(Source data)
(** C3. A call of [log] that passes the filter makes exactly one record:
    the tick provider is read once, before anything else, the value read is
    the one given to [startMessage], then come appends only, then the one
    [finishMessage].  The calls added hold one tick read, one [startMessage]
    and one [finishMessage], so no span opens inside another. *)
Theorem log_one_record
  (r : Run Derived SysTick) (level : LogLevel) (first_arg : Arg) (args : list Arg) :
  level_lt level (m_level (self r)) = false ->
  exists (tick : N) (appends : list Call),
    let r' := exec (log level first_arg args) r in
    let added := GetCoarseTickCount tick :: StartMessage tick :: appends ++ [FinishMessage] in
    getCoarseTickCount (m_systick (self r)) = (tick, m_systick (self r'))
    /\ history r' = history r ++ added
    /\ forallb is_append appends = true
    /\ count is_tick_read added = 1
    /\ count is_start added = 1
    /\ count is_finish added = 1
    /\ m_derived (self r') = replay added (m_derived (self r)).
Proof.
  intros Hlt.
  exists (fst (getCoarseTickCount (m_systick (self r)))),
         (map call_of_arg (first_arg :: args)).
  cbv zeta. unfold exec. rewrite (log_passed _ _ _ _ Hlt).
  cbn [snd logged self history m_systick m_derived]. unfold record.
  pose proof (appends_of_args (first_arg :: args)) as Happ.
  split; [apply surjective_pairing |].
  split; [reflexivity |].
  split; [exact Happ |].
  set (appends := map call_of_arg (first_arg :: args)) in *.
  rewrite !count_cons, !count_app.
  rewrite (count_appends is_tick_read appends), (count_appends is_start appends),
    (count_appends is_finish appends);
    try exact Happ; try (intros []; simpl; congruence).
  repeat split.
Qed.

(** C6, as the code has it.  After [setLevel(OFF)], and after any number of
    further calls of [log] at any severities, a call of [log] at a severity
    other than [OFF] does nothing: no tick read, no sink call, the run
    unchanged; the threshold is still [OFF].  (A call at severity [OFF]
    itself is not filtered.) *)
Theorem log_after_setLevel_OFF_is_noop
  (r : Run Derived SysTick) (calls : list LogCall)
  (level : LogLevel) (first_arg : Arg) (args : list Arg) :
  level <> OFF ->
  let r' := exec (perform_all (map CallLog calls)) (exec (setLevel OFF) r) in
  m_level (self r') = OFF
  /\ log level first_arg args r' = (tt, r')
  /\ history (exec (log level first_arg args) r') = history r'.
Proof.
  intros Hlevel r'.
  assert (Hoff : m_level (self r') = OFF).
  { subst r'. rewrite logs_keep_level. reflexivity. }
  assert (Hnoop : log level first_arg args r' = (tt, r')).
  { apply log_filtered. rewrite Hoff. apply level_lt_OFF_r, Hlevel. }
  unfold exec at 1. rewrite Hnoop. repeat split. exact Hoff.
Qed.
(** A successful creation keeps the invariant and settles the payment it
    created, with those created from within its transfers. *)
Lemma createPayment_post m r d s pid s' :
  Inv s → createPayment hfee hpay m r d s = Ok (pid, s') →
  Inv s' ∧ settles s s'.
Proof using Hfee Hpay.
  intros HI H. apply createPayment_ok in H as (_ & _ & _ & _ & -> & H).
  apply _completePayment_ok in H
    as (_ & fee & rest & s2 & s3 & Hsplit & Hfeeleg & _ & _ & Hh & ->).
  rewrite payment_at_created, decide_True in Hsplit by done. simpl in Hsplit.
  apply split_ok in Hsplit as (_ & _ & Hfee_le & ->).
  set (pid := paymentCounter s + 1) in *.
  set (s1 := set_status pid Completed (created_state m r d s)) in *.
  assert (HI1 : Inv s1) by by apply Inv_created.
  assert (Hamt : amount (payment_at s1 pid) = value m).
  { unfold s1, pid. rewrite payment_at_created_completed.
    by rewrite decide_True. }
  destruct (inv_fresh s HI pid) as [Hnofee Hnopay]; [lia |].
  assert (Hs2 : Inv s2 ∧ pid ≤ paymentCounter s2 ∧
                issued (PayoutOf pid) s2 = [] ∧
                (paid (FeeOf pid) s2 = fee ∨ paid (FeeOf pid) s2 = 0) ∧
                amount (payment_at s2 pid) = value m ∧
                (∀ p, pid < p ≤ paymentCounter s2 → settled p s2)).
  { destruct (fee_due fee (created_state m r d s)).
    - destruct Hfeeleg as (_ & _ & Hhf).
      destruct (respects_frame _ _ _ Hfee Hhf) as (_ & Hc & _ & Hf).
      destruct (Hf pid) as (((_ & _ & _ & Ha & _) & _) & Hfe & Hpa);
        [simpl; lia |].
      assert (HIf : Inv (sent (FeeOf pid) (feeRecipient (created_state m r d s))
                              fee s1)).
      { apply Inv_sent_completion with (pid := pid);
          [done | by left | done | simpl; lia |].
        unfold paid. unfold s1 at 1 2.
        rewrite !issued_set_status, !issued_created, Hnofee, Hnopay.
        simpl. lia. }
      split; [exact (respects_inv _ _ _ Hfee Hhf HIf) |].
      split; [simpl in Hc; lia |].
      split; [rewrite Hpa; by rewrite issued_sent, decide_False |].
      split; [| split; [by rewrite Ha |]].
      + left. unfold paid. rewrite Hfe, issued_sent, decide_True by done.
        unfold s1. rewrite issued_set_status, issued_created, Hnofee.
        simpl. lia.
      + intros p Hp. apply (respects_settles _ _ _ Hfee Hhf HIf). simpl. lia.
    - subst s2. split; [done |]. split; [simpl; lia |]. split; [done |].
      split; [| split; [done |]].
      + right. unfold paid, s1.
        by rewrite issued_set_status, issued_created, Hnofee.
      + intros p Hp. simpl in Hp. lia. }
  destruct Hs2 as (HI2 & Hle2 & Hnopay2 & Hfee2 & Hamt2 & Hset2).
  set (mid := sent (PayoutOf pid) (recipient (payment_at s2 pid))
                   (value m - fee) s2) in *.
  assert (HIm : Inv mid).
  { apply Inv_sent_completion with (pid := pid);
      [done | by right | done | done |].
    unfold paid at 2. rewrite Hnopay2, Hamt2. simpl.
    destruct Hfee2 as [-> | ->]; lia. }
  split; [exact (Inv_emit _ _ (respects_inv _ _ _ Hpay Hh HIm)) |].
  pose proof (respects_frame _ _ _ Hpay Hh) as Fm.
  pose proof (respects_settles _ _ _ Hpay Hh HIm) as Sm.
  intros p Hp. change (settled p s3). simpl in Hp.
  destruct (decide (p ≤ paymentCounter s2)) as [Hle | Hgt]; [| apply Sm; simpl; lia].
  eapply settled_frame; [exact Fm | exact Hle |].
  destruct (decide (p = pid)) as [-> | Hne].
  - split.
    + unfold mid. by rewrite issued_sent, decide_True, Hnopay2.
    + unfold mid, paid.
      rewrite !issued_sent, decide_False, decide_True, Hnopay2 by done.
      rewrite payment_at_sent, Hamt2. simpl.
      destruct Hfee2 as [Hf | Hf]; unfold paid in Hf; rewrite Hf; [right | by left].
      lia.
  - destruct (Hset2 p) as [H1 H2]; [unfold pid in *; lia |].
    split.
    + unfold mid. rewrite issued_sent, decide_False; [done |].
      intros [= ?]. done.
    + unfold mid, paid. rewrite !issued_sent, !decide_False; [done | |];
        intros [= ?]; done.
Qed.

**EXERCISE AIM**
Every record listed above needs to be written out again exactly.

**OUTPUT**
(** C3. A call of [log] that passes the filter makes exactly one record:
    the tick provider is read once, before anything else, the value read is
    the one given to [startMessage], then come appends only, then the one
    [finishMessage].  The calls added hold one tick read, one [startMessage]
    and one [finishMessage], so no span opens inside another. *)
Theorem log_one_record
  (r : Run Derived SysTick) (level : LogLevel) (first_arg : Arg) (args : list Arg) :
  level_lt level (m_level (self r)) = false ->
  exists (tick : N) (appends : list Call),
    let r' := exec (log level first_arg args) r in
    let added := GetCoarseTickCount tick :: StartMessage tick :: appends ++ [FinishMessage] in
    getCoarseTickCount (m_systick (self r)) = (tick, m_systick (self r'))
    /\ history r' = history r ++ added
    /\ forallb is_append appends = true
    /\ count is_tick_read added = 1
    /\ count is_start added = 1
    /\ count is_finish added = 1
    /\ m_derived (self r') = replay added (m_derived (self r)).
Proof.
  intros Hlt.
  exists (fst (getCoarseTickCount (m_systick (self r)))),
         (map call_of_arg (first_arg :: args)).
  cbv zeta. unfold exec. rewrite (log_passed _ _ _ _ Hlt).
  cbn [snd logged self history m_systick m_derived]. unfold record.
  pose proof (appends_of_args (first_arg :: args)) as Happ.
  split; [apply surjective_pairing |].
  split; [reflexivity |].
  split; [exact Happ |].
  set (appends := map call_of_arg (first_arg :: args)) in *.
  rewrite !count_cons, !count_app.
  rewrite (count_appends is_tick_read appends), (count_appends is_start appends),
    (count_appends is_finish appends);
    try exact Happ; try (intros []; simpl; congruence).
  repeat split.
Qed.

(** C6, as the code has it.  After [setLevel(OFF)], and after any number of
    further calls of [log] at any severities, a call of [log] at a severity
    other than [OFF] does nothing: no tick read, no sink call, the run
    unchanged; the threshold is still [OFF].  (A call at severity [OFF]
    itself is not filtered.) *)
Theorem log_after_setLevel_OFF_is_noop
  (r : Run Derived SysTick) (calls : list LogCall)
  (level : LogLevel) (first_arg : Arg) (args : list Arg) :
  level <> OFF ->
  let r' := exec (perform_all (map CallLog calls)) (exec (setLevel OFF) r) in
  m_level (self r') = OFF
  /\ log level first_arg args r' = (tt, r')
  /\ history (exec (log level first_arg args) r') = history r'.
Proof.
  intros Hlevel r'.
  assert (Hoff : m_level (self r') = OFF).
  { subst r'. rewrite logs_keep_level. reflexivity. }
  assert (Hnoop : log level first_arg args r' = (tt, r')).
  { apply log_filtered. rewrite Hoff. apply level_lt_OFF_r, Hlevel. }
  unfold exec at 1. rewrite Hnoop. repeat split. exact Hoff.
Qed.
(** A successful creation keeps the invariant and settles the payment it
    created, with those created from within its transfers. *)
Lemma createPayment_post m r d s pid s' :
  Inv s → createPayment hfee hpay m r d s = Ok (pid, s') →
  Inv s' ∧ settles s s'.
Proof using Hfee Hpay.
  intros HI H. apply createPayment_ok in H as (_ & _ & _ & _ & -> & H).
  apply _completePayment_ok in H
    as (_ & fee & rest & s2 & s3 & Hsplit & Hfeeleg & _ & _ & Hh & ->).
  rewrite payment_at_created, decide_True in Hsplit by done. simpl in Hsplit.
  apply split_ok in Hsplit as (_ & _ & Hfee_le & ->).
  set (pid := paymentCounter s + 1) in *.
  set (s1 := set_status pid Completed (created_state m r d s)) in *.
  assert (HI1 : Inv s1) by by apply Inv_created.
  assert (Hamt : amount (payment_at s1 pid) = value m).
  { unfold s1, pid. rewrite payment_at_created_completed.
    by rewrite decide_True. }
  destruct (inv_fresh s HI pid) as [Hnofee Hnopay]; [lia |].
  assert (Hs2 : Inv s2 ∧ pid ≤ paymentCounter s2 ∧
                issued (PayoutOf pid) s2 = [] ∧
                (paid (FeeOf pid) s2 = fee ∨ paid (FeeOf pid) s2 = 0) ∧
                amount (payment_at s2 pid) = value m ∧
                (∀ p, pid < p ≤ paymentCounter s2 → settled p s2)).
  { destruct (fee_due fee (created_state m r d s)).
    - destruct Hfeeleg as (_ & _ & Hhf).
      destruct (respects_frame _ _ _ Hfee Hhf) as (_ & Hc & _ & Hf).
      destruct (Hf pid) as (((_ & _ & _ & Ha & _) & _) & Hfe & Hpa);
        [simpl; lia |].
      assert (HIf : Inv (sent (FeeOf pid) (feeRecipient (created_state m r d s))
                              fee s1)).
      { apply Inv_sent_completion with (pid := pid);
          [done | by left | done | simpl; lia |].
        unfold paid. unfold s1 at 1 2.
        rewrite !issued_set_status, !issued_created, Hnofee, Hnopay.
        simpl. lia. }
      split; [exact (respects_inv _ _ _ Hfee Hhf HIf) |].
      split; [simpl in Hc; lia |].
      split; [rewrite Hpa; by rewrite issued_sent, decide_False |].
      split; [| split; [by rewrite Ha |]].
      + left. unfold paid. rewrite Hfe, issued_sent, decide_True by done.
        unfold s1. rewrite issued_set_status, issued_created, Hnofee.
        simpl. lia.
      + intros p Hp. apply (respects_settles _ _ _ Hfee Hhf HIf). simpl. lia.
    - subst s2. split; [done |]. split; [simpl; lia |]. split; [done |].
      split; [| split; [done |]].
      + right. unfold paid, s1.
        by rewrite issued_set_status, issued_created, Hnofee.
      + intros p Hp. simpl in Hp. lia. }
  destruct Hs2 as (HI2 & Hle2 & Hnopay2 & Hfee2 & Hamt2 & Hset2).
  set (mid := sent (PayoutOf pid) (recipient (payment_at s2 pid))
                   (value m - fee) s2) in *.
  assert (HIm : Inv mid).
  { apply Inv_sent_completion with (pid := pid);
      [done | by right | done | done |].
    unfold paid at 2. rewrite Hnopay2, Hamt2. simpl.
    destruct Hfee2 as [-> | ->]; lia. }
  split; [exact (Inv_emit _ _ (respects_inv _ _ _ Hpay Hh HIm)) |].
  pose proof (respects_frame _ _ _ Hpay Hh) as Fm.
  pose proof (respects_settles _ _ _ Hpay Hh HIm) as Sm.
  intros p Hp. change (settled p s3). simpl in Hp.
  destruct (decide (p ≤ paymentCounter s2)) as [Hle | Hgt]; [| apply Sm; simpl; lia].
  eapply settled_frame; [exact Fm | exact Hle |].
  destruct (decide (p = pid)) as [-> | Hne].
  - split.
    + unfold mid. by rewrite issued_sent, decide_True, Hnopay2.
    + unfold mid, paid.
      rewrite !issued_sent, decide_False, decide_True, Hnopay2 by done.
      rewrite payment_at_sent, Hamt2. simpl.
      destruct Hfee2 as [Hf | Hf]; unfold paid in Hf; rewrite Hf; [right | by left].
      lia.
  - destruct (Hset2 p) as [H1 H2]; [unfold pid in *; lia |].
    split.
    + unfold mid. rewrite issued_sent, decide_False; [done |].
      intros [= ?]. done.
    + unfold mid, paid. rewrite !issued_sent, !decide_False; [done | |];
        intros [= ?]; done.
Qed.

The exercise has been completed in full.